The usual way to add a cron job is to run this command:

crontab -e

(If you’re not currently running as root use sudo crontab -e instead)

This will open a text editor showing your current cron jobs. Just add a new line to the bottom of the file with your new cron job. To run the script every five minutes, you could use something like this:

*/5 * * * * /var/lib/asterisk/agi-bin/checkip.pl

Or to be more specific as to when the script runs (this will run it exactly on the hour, at five minutes after the hour, at ten minutes after the hour, and so on):

0,5,10,15,20,25,30,35,40,45,50,55 * * * * /var/lib/asterisk/agi-bin/checkip.pl

Just save the changed file when you are finished. The alternate method is to use Webmin’s System | Scheduled Cron Jobs module to set up your cron job.

Final testing:

The easiest way to test to make sure this is all working is to wait until a time that there are no active calls on the system, then go to the Asterisk SIP Settings configuration page and change the External IP address to something invalid (just change the last digit of the current address and Submit Changes, then do the usual orange bar reload). On the next five minute interval, the script should detect that the external IP address doesn’t match the one stored in the database, and it will write the correct value to the database and reload Asterisk. If you watch the Asterisk CLI during this time, you should actually see the reload take place.

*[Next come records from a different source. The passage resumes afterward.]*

(* ===== verification/StorageSpec.v ===== *)
(** * What the local backend promises

    The backend as a map from keys to contents: [objects] reads the map off the
    directory tree, and each operation is proved to act on it as the [Storage]
    interface says.  Then confinement to the base directory, the metadata round
    trip, the termination of the directory clean-up, and where the promise ends. *)

From S2P Require Import Prelude GoStrings Filepath Os LocalStorage.
From stdpp Require Import gmap.

(** Segment lists and strings determine each other. *)
Lemma join_split k : join_segs (split_on "/" k) = k.
Proof.
  induction k as [|c k IH]; [done|]. cbn [split_on].
  destruct (split_on_cons "/" k) as (w & ws & E). rewrite E in IH |- *.
  destruct (Ascii.eqb_spec c "/") as [->|].
  - change (join_segs ("" :: w :: ws)) with ("" +:+ "/" +:+ join_segs (w :: ws)). by rewrite IH.
  - rewrite <- IH. destruct ws; [done|]. done.
Qed.

Lemma split_inj k k' : split_on "/" k = split_on "/" k' -> k = k'.
Proof. intros E. by rewrite <- (join_split k), E, join_split. Qed.

Lemma has_suffix_app k suf : has_suffix (k +:+ suf) suf = true.
Proof.
  unfold has_suffix. rewrite length_append_s.
  replace (String.length k + String.length suf - String.length suf)%nat with (String.length k) by lia.
  rewrite sdrop_app, String.eqb_refl. apply andb_true_iff. split; [apply Nat.leb_le; lia | done].
Qed.

(** ** Keys and objects *)

(** A clean relative key that is not a checksum sidecar's. *)
Definition file_key (k : string) : Prop :=
  Forall proper (split_on "/" k) /\ has_suffix k ".sha256" = false.

#[export] Instance proper_dec x : Decision (proper x).
Proof. unfold proper. apply _. Defined.
#[export] Instance file_key_dec k : Decision (file_key k).
Proof. unfold file_key. apply _. Defined.

(** ** The specification *)

(** What callers see: contents by key. *)
Definition store_map : Type := string -> option string.

Inductive request :=
| RUpload (k : string) (r : reader)
| RDownload (k : string)
| RExists (k : string)
| RDelete (k : string).

Inductive reply :=
| Stored (size : Z) (checksum : string)
| Content (c : string)
| Found (b : bool)
| Deleted
| Failed.

Definition same_but (k : string) (m m' : store_map) : Prop := forall k', k' <> k -> m' k' = m k'.

Section Spec.
Context `{Sha256}.
(* ===== verification/Validation.v ===== *)
(** * Input validators

    [internal/validation]: registry identifier segments ([segment.go]),
    storage file names ([filename.go]) and provider platforms ([platform.go]).
    The validators read their argument and return an error or nothing. *)

From S2P Require Import Prelude GoStrings.

(** ** Segments: [^[a-z0-9][a-z0-9_-]{0,63}$] *)

Definition between (lo hi : nat) (c : ascii) : bool :=
  let n := nat_of_ascii c in (lo <=? n)%nat && (n <=? hi)%nat.

Definition seg_first (c : ascii) : bool := between 97 122 c || between 48 57 c.
Definition seg_rest (c : ascii) : bool :=
  seg_first c || Ascii.eqb c "_" || Ascii.eqb c "-".

Fixpoint all_chars (f : ascii -> bool) (s : string) : bool :=
  match s with
  | EmptyString => true
  | String c s' => f c && all_chars f s'
  end.

Definition reRegistrySegment (s : string) : bool :=
  match s with
  | EmptyString => false
  | String c s' => seg_first c && all_chars seg_rest s' && (String.length s' <=? 63)%nat
  end.

Definition ValidateRegistrySegment (s : string) : option gerror :=
  if reRegistrySegment s then None else Some (ErrMsg "not a valid registry identifier").

(** ** Storage file names *)

Definition ValidateStorageFilename (name : string) : option gerror :=
  if String.eqb name "" then Some (ErrMsg "filename cannot be empty")
  else if contains_any name "/\" then Some (ErrMsg "filename must not contain path separators")
  else if contains name ".." then Some (ErrMsg "filename must not contain '..'")
  else None.

(** ** Platforms *)

Definition SupportedOS : list string :=
  ["darwin"; "freebsd"; "linux"; "openbsd"; "solaris"; "windows"].
Definition SupportedArch : list string := ["386"; "amd64"; "arm"; "arm64"].

Definition isValidOS (os : string) : bool := List.existsb (String.eqb os) SupportedOS.
Definition isValidArch (arch : string) : bool := List.existsb (String.eqb arch) SupportedArch.
Definition validateOSArchCombination (os arch : string) : option gerror := None.

Definition ValidatePlatform (os arch : string) : option gerror :=
  if String.eqb os "" then Some (ErrMsg "operating system cannot be empty")
  else if String.eqb arch "" then Some (ErrMsg "architecture cannot be empty")
  else if negb (isValidOS os) then Some (ErrMsg "unsupported operating system")
  else if negb (isValidArch arch) then Some (ErrMsg "unsupported architecture")
  else validateOSArchCombination os arch.

Definition FormatPlatformKey (os arch : string) : string := os +:+ "_" +:+ arch.

(** ** Lemmas *)

(** [c] occurs in [s]. *)
Fixpoint mem_char (c : ascii) (s : string) : bool :=
  match s with
  | EmptyString => false
  | String d s' => Ascii.eqb d c || mem_char c s'
  end.

Lemma all_chars_mem f s c : all_chars f s = true -> mem_char c s = true -> f c = true.
Proof.
  induction s as [|d s IH]; cbn; [done|]. intros Ha Hm. bools.
  apply orb_true_iff in Hm as [E|Hm]; [|by apply IH].
  apply Ascii.eqb_eq in E as ->. done.
Qed.

Lemma segment_char s c :
  reRegistrySegment s = true -> mem_char c s = true -> seg_rest c = true.
Proof.
  destruct s as [|d s]; [done|]. cbn. intros Hr Hm. bools.
  apply orb_true_iff in Hm as [E|Hm].
  - apply Ascii.eqb_eq in E as ->. unfold seg_rest. by rewrite H.
  - by eapply all_chars_mem.
Qed.

Lemma contains_any_mem s set c :
  contains_any s set = false -> char_in c set = true -> mem_char c s = false.
Proof.
  induction s as [|d s IH]; cbn; [done|]. intros Hc Hin. bools.
  apply orb_false_iff. split; [|by apply IH].
  destruct (Ascii.eqb_spec d c) as [->|]; [congruence | done].
Qed.

(** a registry segment is safe as a URL or storage path component: at most
    64 bytes, none of them a slash, a backslash, a dot or white space; so it is
    also a safe storage file name. *)
Theorem segment_is_path_safe (s : string) :
  ValidateRegistrySegment s = None ->
  (1 <= String.length s <= 64)%nat /\
  (forall c, mem_char c s = true -> c <> "/"%char /\ c <> "\"%char /\ c <> "."%char /\
                                    is_space c = false) /\
  ValidateStorageFilename s = None.
Proof.
  unfold ValidateRegistrySegment. destruct (reRegistrySegment s) eqn:E; [|done]. intros _.
  assert (Hc : forall c, mem_char c s = true -> c <> "/"%char /\ c <> "\"%char /\
              c <> "."%char /\ is_space c = false).
  { intros c Hm. pose proof (segment_char s c E Hm) as Hr.
    repeat split; [intros ->; discriminate Hr.. |].
    unfold seg_rest, seg_first, between, is_space in *.
    destruct (Ascii.eqb_spec c "_") as [->|]; [done|].
    destruct (Ascii.eqb_spec c "-") as [->|]; [done|].
    rewrite !orb_false_r in Hr. apply orb_false_iff. rewrite andb_false_iff.
    apply orb_true_iff in Hr as [Hr|Hr]; bools; apply Nat.leb_le in H, H0;
      (split; [apply Nat.eqb_neq | right; apply Nat.leb_gt]); lia. }
  split; [|split; [exact Hc|]].
  - destruct s as [|c s]; [done|]. cbn in E |- *. bools. apply Nat.leb_le in H0. lia.
  - unfold ValidateStorageFilename.
    assert (Hno : forall c, mem_char c s = true -> char_in c "/\" = false).
    { intros c Hm. destruct (Hc c Hm) as (H1 & H2 & _). unfold char_in. cbn.
      by rewrite (proj2 (Ascii.eqb_neq _ _) H1), (proj2 (Ascii.eqb_neq _ _) H2). }
    destruct (String.eqb_spec s "") as [->|_]; [done|].
    replace (contains_any s "/\") with false.
    2:{ clear -Hno. induction s as [|d s IH]; [done|]. cbn [contains_any].
        rewrite (Hno d) by (cbn; by rewrite Ascii.eqb_refl).
        apply IH. intros c Hm. apply Hno. cbn. rewrite Hm. apply orb_true_r. }
    replace (contains s "..") with false; [done|].
    clear -Hc. induction s as [|d s IH]; [done|].
    change (contains (String d s) "..") with (has_prefix (String d s) ".." || contains s "..").
    rewrite <- IH by (intros c Hm; apply Hc; cbn; rewrite Hm; apply orb_true_r).
    destruct (Hc d) as (_ & _ & Hd & _); [cbn; by rewrite Ascii.eqb_refl|].
    unfold has_prefix. cbn [String.prefix]. by destruct (ascii_dec "." d) as [<-|].
Qed.

Theorem segment_is_path_safe_witness :
  (1 <= String.length "hashi-corp_1" <= 64)%nat /\ ValidateStorageFilename "hashi-corp_1" = None.
Proof.
  destruct (segment_is_path_safe "hashi-corp_1") as (H1 & _ & H3); [vm_compute; reflexivity|].
  exact (conj H1 H3).
Defined.

(** A platform is accepted exactly when both halves are in the supported
    lists. *)
Lemma platform_accepted_iff (os arch : string) :
  ValidatePlatform os arch = None <-> In os SupportedOS /\ In arch SupportedArch.
Proof.
  unfold ValidatePlatform, isValidOS, isValidArch, validateOSArchCombination.
  assert (Hin : forall x l, List.existsb (String.eqb x) l = true <-> In x l).
  { intros x l. rewrite existsb_exists. split.
    - intros (y & Hy & E). by apply String.eqb_eq in E as ->.
    - intros Hx. exists x. by rewrite String.eqb_refl. }
  rewrite <- !Hin.
  destruct (String.eqb_spec os "") as [->|]; [split; [done | by intros [? _]]|].
  destruct (String.eqb_spec arch "") as [->|]; [split; [done | by intros [_ ?]]|].
  destruct (List.existsb _ SupportedOS), (List.existsb _ SupportedArch); cbn;
    (split; [done | by intros []]).
Qed.
Definition RequireOrgScopeForPathOrg (scope : Scope) : handler :=
  let! scopesVal := c_Get "scopes" in
  match scopesVal with
  | None => c_Abort 403 "Insufficient permissions"
  | Some (VStrings callerScopes) =>
      if HasScope callerScopes ScopeAdmin then c_Next
      else
        let! userVal := c_Get "user_id" in
        match userVal with
        | None => c_Abort 403 "User not authenticated"
        | Some (VString userID) =>
            if String.eqb userID "" then c_Abort 403 "Invalid user ID format"
            else
              let! orgID := c_Param "id" in
              if String.eqb orgID "" then c_Abort 400 "Organization ID is required"
              else
                let! r := ident (GetUserScopesForOrg userID orgID) in
                match r with
                | Err _ => c_Abort 500 "Failed to verify organization membership"
                | Ok orgScopes =>
                    if negb (HasScope orgScopes scope)
                    then c_Abort 403 "Missing required scope for this organization"
                    else c_Next
                end
        | Some _ => c_Abort 403 "Invalid user ID format"
        end
  | Some _ => c_Abort 403 "Invalid scopes format"
  end.

Definition RequireOrgMembership : handler :=
  let! userVal := c_Get "user_id" in
  match userVal with
  | None => c_Abort 403 "User not authenticated"
  | Some (VString userID) =>
      let! orgVal := c_Get "organization_id" in
      match orgVal with
      | None => c_Abort 403 "Organization context not found"
      | Some (VString orgID) =>
          let! r := ident (GetMember orgID userID) in
          match r with
          | Err _ => c_Abort 500 "Failed to check organization membership"
          | Ok None => c_Abort 403 "Not a member of organization"
          | Ok (Some m) =>
              run! c_Set "org_role_template_id" (VStringPtr (mb_RoleTemplateID m)) in
              c_Next
          end
      | Some _ => c_Abort 403 "Invalid organization ID format"
      end
  | Some _ => c_Abort 403 "Invalid user ID format"
  end.

Definition RequireOrgScope (scope : Scope) : handler :=
  let! userVal := c_Get "user_id" in
  match userVal with
  | None => c_Abort 403 "User not authenticated"
  | Some (VString userID) =>
      let! orgVal := c_Get "organization_id" in
      match orgVal with
      | None => c_Abort 403 "Organization context not found"
      | Some (VString orgID) =>
          let! r := ident (GetMemberWithRole orgID userID) in
          match r with
          | Err _ => c_Abort 500 "Failed to check organization membership"
          | Ok None => c_Abort 403 "Not a member of organization"
          | Ok (Some m) =>
              if negb (HasScope (mr_RoleTemplateScopes m) scope)
              then c_Abort 403 "Missing required scope for organization"
              else
                run! c_Set "org_role_template_id" (VStringPtr (mr_RoleTemplateID m)) in
                run! c_Set "org_role_template_scopes" (VStrings (mr_RoleTemplateScopes m)) in
                c_Next
          end
      | Some _ => c_Abort 403 "Invalid organization ID format"
      end
  | Some _ => c_Abort 403 "Invalid user ID format"
  end.
End Middleware.
(** [UPDATE ... SET namespace = new WHERE organization_id = org AND namespace = old] *)
Definition rename_artifact (orgID oldName newName : string) (a : artifact) : artifact :=
  if owns orgID a && String.eqb (a_Namespace a) oldName
  then {| a_ID := a_ID a; a_OrganizationID := a_OrganizationID a; a_Namespace := newName |}
  else a.

(** The same on the claims, whose primary key is the namespace: a second claim
    on the new name is a unique violation. *)
Definition rename_claim (orgID oldName newName : string) (m : gmap string claim)
  : res (gmap string claim) :=
  match m !! oldName with
  | Some c =>
      if negb (String.eqb (cm_OrganizationID c) orgID) then Ok m
      else if String.eqb oldName newName then Ok m
      else match m !! newName with
           | Some _ => Err (ErrMsg "duplicate key value violates unique constraint")
           | None => Ok (<[newName := {| cm_Namespace := newName;
                           cm_OrganizationID := cm_OrganizationID c;
                           cm_ClaimedBy := cm_ClaimedBy c |}]> (delete oldName m))
           end
  | None => Ok m
  end.

(** One transaction: the statements run on the open transaction's tables, and
    [Rollback] restores those of [BeginTx]. *)
Definition tx {A} (body : prog (env (web X)) (res A)) : prog (env (web X)) (res A) :=
  let? saved := query "BeginTx" Ok in
  let! r := body in
  match r with
  | Ok a => let! c := sql "Commit" (fun t => (Ok tt, t)) in
            match c with
            | Ok _ => ret (Ok a)
            | Err e => run! modify (fun s => Web (gin s) saved (ext s)) in ret (Err e)
            end
  | Err e => run! modify (fun s => Web (gin s) saved (ext s)) in ret (Err e)
  end.

Definition CascadeOrganizationRename (orgID oldName newName : string)
  : prog (env (web X)) (res unit) :=
  tx (let? _u := sql "cascade rename to modules" (fun t =>
        (Ok tt, {| namespace_claims := namespace_claims t;
                   modules := map (rename_artifact orgID oldName newName) (modules t);
                   providers := providers t;
                   user_token_revocations := user_token_revocations t |})) in
      let? _u := sql "cascade rename to providers" (fun t =>
        (Ok tt, {| namespace_claims := namespace_claims t; modules := modules t;
                   providers := map (rename_artifact orgID oldName newName) (providers t);
                   user_token_revocations := user_token_revocations t |})) in
      sql "cascade rename to namespace claims" (fun t =>
        match rename_claim orgID oldName newName (namespace_claims t) with
        | Ok m => (Ok tt, set_claims (fun _ => m) t)
        | Err e => (Err e, t)
        end)).

(** [GetModuleByID] scans [organization_id] into a plain string, which fails on
    NULL; [GetProviderByID] scans it into a [sql.NullString]. *)
Definition GetModuleByID (id : string) : prog (env (web X)) (res (option artifact)) :=
  query "GetModuleByID" (fun t =>
    match List.find (fun a => String.eqb (a_ID a) id) (modules t) with
    | None => Ok None
    | Some a => match a_OrganizationID a with
                | None => Err (ErrMsg "converting NULL to string is unsupported")
                | Some _ => Ok (Some a)
                end
    end).
Definition GetProviderByID (id : string) : prog (env (web X)) (res (option artifact)) :=
  query "GetProviderByID" (fun t =>
    Ok (List.find (fun a => String.eqb (a_ID a) id) (providers t))).

Definition org_field (a : artifact) : string := default "" (a_OrganizationID a).
End Claims.

(** ** The authorizer *)

Class Codec := {
  (** [json.Unmarshal] of the publish body: [namespace] and [organization_id] *)
  unmarshal_publish : string -> option (string * string);
  (** of the update body: [namespace], which may be absent *)
  unmarshal_update : string -> option (option string);
  uuid_Parse : string -> bool;
}.

Definition errAmbiguousOwnership : gerror := ErrSentinel "errAmbiguousOwnership".

Section Authorizer.
Context {X : Type} `{Identity X} `{ScopeLib} `{Codec}.
#[local] Abbreviation P := (prog (env (web X))).

Definition callerIsAdmin : P bool :=
  let! scopesVal := c_Get "scopes" in
  match scopesVal with
  | Some (VStrings userScopes) => ret (HasScope userScopes ScopeAdmin)
  | _ => ret false
  end.

Definition callerUserID : P (option string) :=
  let! userVal := c_Get "user_id" in
  match userVal with
  | Some (VString uid) => ret (if String.eqb uid "" then None else Some uid)
  | _ => ret None
  end.
Lemma zip_name_unique p v o a p' v' o' a' :
  every no_underscore v = true -> every no_underscore o = true -> every no_underscore a = true ->
  every no_underscore v' = true -> every no_underscore o' = true -> every no_underscore a' = true ->
  zip_name p v o a = zip_name p' v' o' a' -> p = p' /\ v = v' /\ o = o' /\ a = a'.
Proof.
  intros Hv Ho Ha Hv' Ho' Ha' Q.
  destruct (zip_assoc p v o a) as (E1 & E2 & E3).
  destruct (zip_assoc p' v' o' a') as (E1' & E2' & E3').
  rewrite E1, E1' in Q. apply (last_split_unique "_") in Q as [Q Qa];
    [|change (every no_underscore (a +:+ ".zip") = true); by rewrite every_app, Ha
     |change (every no_underscore (a' +:+ ".zip") = true); by rewrite every_app, Ha'].
  rewrite E2, E2' in Q. apply (last_split_unique "_") in Q as [Q Qo]; [|done..].
  rewrite E3, E3' in Q. apply (last_split_unique "_") in Q as [Q Qv]; [|done..].
  apply append_inj_r in Qa. done.
Qed.

Lemma zip_captures s m :
  find_submatch binaryZipRE s = Some m ->
  exists p v o a, s = zip_name p v o a /\ m = [p; v; o; a] /\
    part dot p /\ part no_underscore v /\ part no_underscore o /\ part no_underscore a.
Proof.
  unfold find_submatch, binaryZipRE. intros Q.
  apply group_captures in Q as (p & t1 & m1 & -> & Hp & Ap & -> & Q).
  apply lit_captures in Q as (t2 & -> & Q).
  apply group_captures in Q as (v & t3 & m2 & -> & Hv & Av & -> & Q).
  apply lit_captures in Q as (t4 & -> & Q).
  apply group_captures in Q as (o & t5 & m3 & -> & Ho & Ao & -> & Q).
  apply lit_captures in Q as (t6 & -> & Q).
  apply group_captures in Q as (a & t7 & m4 & -> & Ha & Aa & -> & Q).
  apply lit_captures in Q as (t8 & -> & Q).
  cbn [run_re] in Q. destruct t8; [|done]. injection Q as <-.
  exists p, v, o, a. unfold part. rewrite append_nil_r. done.
Qed.

Lemma zip_name_matches p v o a :
  part dot p -> part no_underscore v -> part no_underscore o -> part no_underscore a ->
  find_submatch binaryZipRE (zip_name p v o a) = Some [p; v; o; a].
Proof.
  intros [Hp Ap] [Hv Av] [Ho Ao] [Ha Aa].
  assert (Hd : denotes binaryZipRE (zip_name p v o a)).
  { unfold binaryZipRE, zip_name.
    apply denotes_group; [done | done |]. apply den_lit.
    apply denotes_group; [done | done |]. apply den_lit.
    apply denotes_group; [done | done |]. apply den_lit.
    apply denotes_group; [done | done |]. rewrite <- (append_nil_r ".zip").
    apply den_lit, den_nil. }
  apply find_submatch_denotes in Hd as [m Hm].
  destruct (zip_captures _ _ Hm) as (p' & v' & o' & a' & E & -> & _ & [_ Av'] & [_ Ao'] & [_ Aa']).
  apply zip_name_unique in E as (-> & -> & -> & ->); done.
Qed.

(** What a scan has recorded is never lost, and a build is one of the assets. *)
Definition builds_from (version productName : string) (assets : list gitHubAsset)
  (b : TerraformReleaseBuild) : Prop :=
  b_Version b = version /\ equal_fold (b_Name b) productName = true /\
  exists a, In a assets /\ b_Filename b = a_Name a /\ b_URL b = a_URL a.

Lemma scan_asset_builds productName version s a :
  rs_builds (scan_asset productName version s a) = rs_builds s \/
  exists b, rs_builds (scan_asset productName version s a) = rs_builds s ++ [b] /\
            builds_from version productName [a] b.
Proof.
  unfold scan_asset.
  repeat match goal with
  | |- context [match find_submatch ?r ?n with _ => _ end] =>
      destruct (find_submatch r n) as [[|? [|? [|? [|? [|? ?]]]]]|]
  | |- context [if equal_fold ?x ?y then _ else _] => destruct (equal_fold x y) eqn:?
  end; cbn [rs_builds add_build]; try (left; reflexivity);
  right; eexists; (split; [reflexivity|]); unfold builds_from; cbn;
  (split; [done|]); (split; [done|]); exists a; (split; [by left | done]).
Qed.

After that, if you go back to the Asterisk SIP Settings configuration page, the correct IP address should be there. To be extra safe, you should also view the contents of the file /etc/asterisk/sip_general_additional.conf and make sure that the externip= line shows the correct IP address.

Now you don’t have to worry about frantic calls from users at inopportune times because your ISP changed your IP address and none of the phones are working, and you also won’t have any of the problems associated with the Dynamic IP method!

I want to thank Moshe Brevda for giving me the information I needed to do the MySQL database write, after a particularly frustrating middle of the night session (not helped by bumping into a truly arrogant bastard on an IRC channel), and also for one correction to this article (see my comment in the comments section below). If any “Perl purists” are reading this and you want to offer a constructive comment without giving me any attitude, I’m fine with that. But if you are like some of your I-know-it-all-and-your-coding-sucks brethren in the IRC channel, don’t even waste your time posting a comment, because I won’t approve it. No, you really DON’T need to use any other Perl database modules to do this simple task, and no, I DON’T want to learn your philosophy of writing Perl code (there are some really sucky mom’s-basement-dwellers inhabiting the #perl IRC channel — some of those folks really need to get professional help, and that is all I will say about that). EDIT: Credit to the article Quickly Get an External IP Address from the Command Line (OS X Daily) for revealing the method of using dig with OpenDNS to get your IP address.

NOTE: As usual, there are no warranties — we’re experimenters here, and sometimes we don’t catch all the bugs, especially on the first go around! However, I would assume that anyone who is running a “professional” installation would pay their ISP for a true static IP address (one that never changes), and therefore wouldn’t need one of these scripts in the first place.